YOUR GOAL:
Write down exactly the line where "Hh). split; [done|]." occurs and every line that follows it through the end of the material below; include nothing else.

AVAILABLE RECORDS:

====================

Lemma after_flush_spec k closed w :
  stage_ok [] w → cont_ok k → Forall valid_req (cont_req k) →
  let w' := after_flush k closed w in
  w_head w' = w_head w ∧
  ∃ rs', writer_inv rs' w' ∧ inflight w' ++ rs' = if closed then [] else cont_req k.
Proof.
  intros Hst Hk Hv. pose proof (stage_nil_0 _ Hst) as H0.
  assert (∀ pc, pc = WSelect ∨ pc = WExit → writer_inv [] (set_pc pc w)) as Hpc.
  { intros pc Hpc. split; [by apply stage_ok_pc|]. by destruct Hpc as [-> | ->]. }
  destruct k as [req|req| |]; simpl in *.
  - rewrite Forall_singleton in Hv. destruct closed.
    + split; [done|]. exists []. split; [|done]. apply Hpc. by left.
    + destruct (stage_record_spec req [] w) as (Hst' & Hpc' & Hh & _); [done|done|lia|].
      split; [done|]. exists [req]. unfold inflight, writer_inv. by rewrite Hpc'.
  - destruct closed.
    + split; [done|]. exists []. split; [|done]. apply Hpc. by left.
    + destruct (large_check_spec req w Hst Hk) as (Hw & Hi & Hh). split; [done|].
      exists []. by rewrite Hi.
  - split; [done|]. exists []. split; [apply Hpc; by left|]. by destruct closed.
  - split; [done|]. exists []. split; [apply Hpc; by right|]. by destruct closed.
Qed.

====================

ANSWER FOR THE TASK:
    + destruct (large_check_spec req w Hst Hk) as (Hw & Hi & Hh). split; [done|].
      exists []. by rewrite Hi.
  - split; [done|]. exists []. split; [apply Hpc; by left|]. by destruct closed.
  - split; [done|]. exists []. split; [apply Hpc; by right|]. by destruct closed.
Qed.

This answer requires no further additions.